Required action
Within the data below, count the lines that include the word "emax". Provide the number and nothing further.

Material supplied
Lemma shl_align_value (m : positive) (e e' : Z) :
  e' <= e ->
  Zpos (fst (shl_align m e e')) = Zpos m * 2 ^ (e - e')
  /\ snd (shl_align m e e') = e'.
Proof.
  intros H. unfold shl_align.
  destruct (e' - e) as [|d|d] eqn:E; cbn [fst snd]; try lia.
  - replace (e - e') with 0 by lia. split; lia.
  - rewrite iter_xO_value. replace (e - e') with (Zpos d) by lia. split; lia.
Qed.

Lemma shl_align_keeps (m : positive) (e e' : Z) :
  e <= e' -> shl_align m e e' = (m, e).
Proof.
  intros H. unfold shl_align. destruct (e' - e) eqn:E; try reflexivity. lia.
Qed.

Lemma binary_round_nonzero (sx : bool) (m : positive) (e : Z) :
  SpecFloat.emin prec emax < Zpos (digits2_pos m) + e ->
  SFeqb (binary_round prec emax sx m e) (S754_zero false) = false.
Proof.
  intros H. unfold binary_round.
  set (tg := SpecFloat.fexp prec emax (Zpos (digits2_pos m) + e)).
  destruct (Z.le_gt_cases e tg) as [L|G].
  - rewrite shl_align_keeps by exact L. apply binary_round_aux_nonzero. exact H.
  - destruct (shl_align_value m e tg ltac:(lia)) as [V S].
    destruct (shl_align m e tg) as [mz ez]. cbn [fst snd] in V, S. subst ez.
    apply binary_round_aux_nonzero.
    pose proof (digits2_pos_bounds m) as [Lm _].
    assert (B : 2 ^ (Zpos (digits2_pos m) + (e - tg) - 1) <= Zpos mz).
    { rewrite V.
      replace (Zpos (digits2_pos m) + (e - tg) - 1)
        with ((Zpos (digits2_pos m) - 1) + (e - tg)) by lia.
      rewrite Z.pow_add_r by lia.
      apply Z.mul_le_mono_nonneg_r; [apply Z.pow_nonneg; lia|exact Lm]. }
    pose proof (digits2_pos_lower mz _ B). lia.
Qed.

Answer section
3